There are several ways to manage / modify the cache contents in ~/dbcollection.json or to delete / reset the cache file.

The config_cache() allows users to do the following operations:

  • Change values of fields;
  • Delete the cache file / directory;
  • Delete the ~/dbcollection.json cache file;
  • Reset the cache file.

Lets look at some examples.

First, we can change the default cache directory path and assign it a new path:

>>> dbc.config_cache('default_cache_dir', 'new/path/cache/')

Or we could change the default directory where data files are downloaded:

>>> dbc.config_cache('default_download_dir', 'new/path/download/')

Or both at the same time:

>>> dbc.config_cache(field='info',
                     value={'default_cache_dir', 'new/path/cache/',
                            'default_download_dir': 'new/path/download/'})

Any field can be changed in the cache file just by specifying its name and the new value you want to change it with. The field arg looks for a string in the cache file and, if it finds a valid match, it replaces the first found match with the value provided with the value arg.

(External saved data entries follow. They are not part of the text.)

(** What [__init__] builds from a payload that has the keys it reads. *)
Lemma init_required_keys d :
  has_required_keys new_PartialCommunity new_PartialMember d = true ->
  ∃ self m vs,
    init d = Ok self ∧ data self = d ∧ d !! "activityId" = Some (id self) ∧
    d !! "message" = Some (VDict m) ∧ m !! "values" = Some (VDict vs) ∧
    message_ko self = default (VStr "") (vs !! "ko") ∧
    message_ja self = default (VStr "") (vs !! "ja") ∧
    message_en self = default (VStr "") (vs !! "en") ∧
    match d !! "authors" with
    | Some (VList (a :: _)) =>
        ∃ member, new_PartialMember a = Ok member ∧ author self = Some member
    | _ => author self = None
    end.
Proof.
  unfold has_required_keys, present, holds, optional.
  intros H. repeat (apply andb_true_iff in H as [H ?]).
  destruct (d !! "activityId") as [vid|] eqn:Eid; [| done].
  destruct (d !! "title") as [vtitle|] eqn:Etitle; [| done].
  destruct (d !! "message") as [[| | | | |m]|] eqn:Emsg; try done.
  destruct (m !! "values") as [[| | | | |vs]|] eqn:Evs; try done.
  destruct (d !! "logoImageUrl") as [vlogo|] eqn:Elogo; [| done].
  destruct (d !! "time") as [vtime|] eqn:Etime; [| done].
  destruct (d !! "count") as [vcount|] eqn:Ecount; [| done].
  destruct (d !! "read") as [vread|] eqn:Eread; [| done].
  destruct (d !! "community") as [vcomm|] eqn:Ecomm; [| done].
  destruct (new_PartialCommunity vcomm) as [comm|] eqn:Enew; [| done].
  assert (Hinit : ∀ author_value,
    (if truthy (dict_get d "authors")
     then l ← getitem d "authors"; a ← subscript_index l 0;
          Some <$> new_PartialMember a
     else Ok None) = Ok author_value ->
    ∃ self, init d = Ok self ∧ data self = d ∧ id self = vid ∧
            message_ko self = default (VStr "") (vs !! "ko") ∧
            message_ja self = default (VStr "") (vs !! "ja") ∧
            message_en self = default (VStr "") (vs !! "en") ∧
            author self = author_value).
  { intros author_value Hauthor. unfold __init__.
    rewrite Hauthor. unfold getitem.
    rewrite Eid, Etitle, Emsg, Elogo, Etime, Ecount, Eread, Ecomm.
    cbn [mbind result_bind subscript getitem get_method].
    unfold getitem. rewrite Evs, Enew.
    cbn [mbind result_bind get_method mret result_ret].
    eexists. split; [reflexivity |]. by cbn. }
  unfold dict_get, getitem in Hinit.
  destruct (d !! "authors") as [[| | | |[|a l]|]|] eqn:Eauth; try done.
  - destruct (Hinit None) as (self & ? & ? & ? & ? & ? & ? & ?); [done |].
    exists self, m, vs. by subst.
  - destruct (Hinit None) as (self & ? & ? & ? & ? & ? & ? & ?); [done |].
    exists self, m, vs. by subst.
  - destruct (new_PartialMember a) as [member|] eqn:Emember; [| done].
    destruct (Hinit (Some member)) as (self & ? & ? & ? & ? & ? & ? & ?).
    { cbn. by rewrite Emember. }
    exists self, m, vs. subst. repeat split; try done. by exists member.
  - destruct (Hinit None) as (self & ? & ? & ? & ? & ? & ? & ?); [done |].
    exists self, m, vs. by subst.
Qed.

Lemma valid_payload_required d :
  valid_payload new_PartialCommunity new_PartialMember d = true ->
  has_required_keys new_PartialCommunity new_PartialMember d = true.
Proof. by intros [? _]%andb_true_iff. Qed.

Lemma valid_payload_int_id d :
  valid_payload new_PartialCommunity new_PartialMember d = true ->
  ∃ z, d !! "activityId" = Some (VInt z).
Proof.
  intros [_ H]%andb_true_iff. unfold has_documented_types in H.
  repeat (apply andb_true_iff in H as [H _]). unfold holds in H.
  destruct (d !! "activityId") as [[]|]; try done. eauto.
Qed.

Other operations this method allows is to delete folders associated with the cache file or even the cache file itself. To remove just the cache folder where all the metadata HDF5 files are stored, you need to do the following:

>>> dbc.config_cache(delete_cache_dir=True)

If you just want to remove or reset the cache file you can do the following:

>>> # Remove the cache file
>>> dbc.config_cache(delete_cache_file=True)

>>> # Reset the cache file (empty data)
>>> dbc.config_cache(reset_cache=True)

You can also bundle these arguments together to delete the cache dir and file:

>>> # Remove the cache file + dir
>>> dbc.config_cache(delete_cache_file=True, delete_cache_dir=True)

Or do it in one sweep:

>>> # Remove the cache file + dir
>>> dbc.config_cache(delete_cache=True)

Note

The config_cache() method is somewhat limited in its scope compared with other ways to change the cache contents (like directly modifying the cache file manually) but it has the necessary functionality to do the most common operations you might want to do like changing some fields or deleting / reseting the cache.

Warning

The config_cache() method should be used with extreme caution in order to not permanently delete your configurations. If you are going to use this method, please be aware of dangers of doing so.

Querying the cache

Sometimes you just need to search for some keywords in the cache and you don’t want to take the effort to do it with a terminal.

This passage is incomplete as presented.